Seulement mes cordes vocales ont leur petite vie à elles.

— A d’autres, mon gars, lui dis-je donc, à d’autres ! Je veux être pendu si tu es un cochon de terrien. (Et, après avoir remarqué sa façon précautionneuse de lever son verre qui trahissait l’accoutumance à une gravitation plus faible que la terrestre :) D’ailleurs je suis prêt à parier que tu as bu plus souvent sur Mars que sur Terre.

— Pas si fort, voyons !… D’ailleurs, pourquoi serais-tu si sûr ? Tu ne me connais pas, non ?

— Pardon, excuse ! Vous pouvez être ce que vous voudrez, mais vous ne pouvez pas m’empêcher d’avoir des yeux. Je me suis rendu compte dès votre entrée ici.

— Ah ! comment ça ?

— Ne vous cassez pas la tête. Personne d’autre n’a vu. Mais moi, je vois ce que les autres ne voient pas. (Là, je lui tends ma carte, avec un peu de manière, et je dis :) Il n’y a qu’un et un seul Lorenzo Smythe, le grand Lorenzo en personne, Pantomime et Mimique Artistique, l’Homme Orchestre du Théâtre !
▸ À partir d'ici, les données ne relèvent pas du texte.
(* ===== verification/MsgBuf.v ===== *)
(** * MsgBuf: the message buffer of [msg_buf.hpp]

    One [MsgBuf] is filled and read again for every message of a filter, so the
    model keeps the whole array: what a short store leaves behind is what the
    code would leave behind. *)

From S2P Require Import Prelude.

Definition MAX_MSG_SIZE : Z := 4096.

(** [struct msg_buf]: [buf] is the array of [MAX_MSG_SIZE] characters. *)
Record MsgBuf := mkMsgBuf { mtype : Z; buf : bytes; len : Z }.

Definition set_mtype (t : Z) (m : MsgBuf) : MsgBuf := mkMsgBuf t (buf m) (len m).
Definition set_buf (b : bytes) (m : MsgBuf) : MsgBuf := mkMsgBuf (mtype m) b (len m).
Definition set_len (n : Z) (m : MsgBuf) : MsgBuf := mkMsgBuf (mtype m) (buf m) n.

(** The array always has its declared size; [len] is a [size_t]. *)
Definition wf_MsgBuf (m : MsgBuf) : Prop :=
  zlen (buf m) = MAX_MSG_SIZE ∧ 0 ≤ len m < 2 ^ 64.

(** Copying [data] to the front of the array, or past its end. *)
Definition store (data : bytes) (m : MsgBuf) : outcome MsgBuf :=
  if decide (MAX_MSG_SIZE < zlen data) then Undef BufferOverflow
  else Ret (set_buf (data ++ drop (length data) (buf m)) m).

(** The characters [(msg.buf, msg.len)] an output operation reads. *)
Definition load (m : MsgBuf) : outcome bytes :=
  if decide (MAX_MSG_SIZE < len m) then Undef BufferOverread
  else Ret (take (Z.to_nat (len m)) (buf m)).

(** A buffer that holds the message [data]. *)
Definition holds (m : MsgBuf) (data : bytes) : Prop :=
  wf_MsgBuf m ∧ load m = Ret data ∧ len m = zlen data.

(** A buffer with given contents, as the code builds one from a string. *)
Definition msg_of (data : bytes) : MsgBuf :=
  mkMsgBuf 0 (data ++ replicate (4096 - length data) NUL) (zlen data).

Lemma wf_set_len m n : wf_MsgBuf m → 0 ≤ n < 2 ^ 64 → wf_MsgBuf (set_len n m).
Proof. intros [??] ?. split; cbn; auto. Qed.

Lemma wf_set_mtype m t : wf_MsgBuf m → wf_MsgBuf (set_mtype t m).
Proof. intros [??]. split; cbn; auto. Qed.

Lemma store_wf data m m' : wf_MsgBuf m → store data m = Ret m' → wf_MsgBuf m'.
Proof.
  intros [Hb Hl]. unfold store. case_decide; [done|]. intros [= <-].
  split; cbn; [|done]. unfold zlen in *. rewrite length_app, length_drop.
  unfold MAX_MSG_SIZE in *. lia.
Qed.

Lemma store_small data m :
  zlen data ≤ MAX_MSG_SIZE →
  store data m = Ret (set_buf (data ++ drop (length data) (buf m)) m).
Proof. intros. unfold store. now rewrite decide_False by lia. Qed.

Lemma store_big data m :
  MAX_MSG_SIZE < zlen data → store data m = Undef BufferOverflow.
Proof. intros. unfold store. now rewrite decide_True. Qed.

(** Storing a message and setting its length makes the buffer hold it; a longer
    store (a terminating NUL) does not matter. *)
Lemma holds_store data extra m m' :
  wf_MsgBuf m → store (data ++ extra) m = Ret m' →
  holds (set_len (zlen data) m') data.
Proof.
  intros Hwf Hs. pose proof (store_wf _ _ _ Hwf Hs) as Hwf'.
  unfold store in Hs. case_decide as Hd; [done|]. injection Hs as <-.
  rewrite zlen_app in Hd. pose proof (zlen_nonneg data). pose proof (zlen_nonneg extra).
  unfold MAX_MSG_SIZE in *.
  split; [apply wf_set_len; [done|lia]|]. split; [|done].
  unfold load, MAX_MSG_SIZE. cbn. rewrite decide_False by lia.
  now rewrite <- !app_assoc, take_zlen_app.
Qed.

Lemma holds_load m data : holds m data → load m = Ret data.
Proof. now intros (_ & ? & _). Qed.

Lemma holds_len m data : holds m data → len m = zlen data.
Proof. now intros (_ & _ & ?). Qed.

Lemma holds_wf m data : holds m data → wf_MsgBuf m.
Proof. now intros (? & _ & _). Qed.

Lemma holds_bound m data : holds m data → zlen data ≤ MAX_MSG_SIZE.
Proof.
  intros (_ & Hl & He). unfold load in Hl. case_decide; [done|]. lia.
Qed.

Lemma holds_set_mtype m t data : holds m data → holds (set_mtype t m) data.
Proof. intros (? & ? & ?). split; [now apply wf_set_mtype|]. done. Qed.

Lemma holds_msg_of data : zlen data ≤ MAX_MSG_SIZE → holds (msg_of data) data.
Proof.
  intros H. unfold MAX_MSG_SIZE in H. pose proof (zlen_nonneg data).
  split; [split|split]; cbn; try lia.
  - unfold zlen in *. rewrite length_app, length_replicate. unfold MAX_MSG_SIZE. lia.
  - unfold load, MAX_MSG_SIZE. cbn. rewrite decide_False by lia. now rewrite take_zlen_app.
Qed.

(** [msg_of], known to hold its message by evaluating its length. *)
Lemma holds_msg_of_b data :
  bool_decide (zlen data ≤ MAX_MSG_SIZE) = true → holds (msg_of data) data.
Proof. intros Hd. apply holds_msg_of. by apply bool_decide_eq_true in Hd. Qed.

#[export] Hint Resolve wf_set_len wf_set_mtype store_wf holds_wf holds_set_mtype
  holds_msg_of : wissbi.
Il lit ma carte, la glisse dans sa poche. Ce qui m’ennuie. Ces cartes coûtent chaud… de la vraie imitation de gravure à la main !

— Oui ! je vois ce que vous voulez dire, me répond-il ; mais qu’est-ce qui cloche dans ma façon de me conduire ?

— Je vais vous montrer ça. Je marcherai jusqu’à la porte comme un cochon de terrien et je reviendrai en marchant comme vous.

Ce que je fis. En revenant, je donnai une version légèrement exagérée de sa façon d’avancer afin de permettre à son œil non entraîné de bien se rendre compte : pieds traînés légèrement comme si le sol avait été le pont, poids du corps porté en avant et balancement des hanches, mains tendues séparées du corps, prêtes à saisir quelque chose au cas où ce serait utile.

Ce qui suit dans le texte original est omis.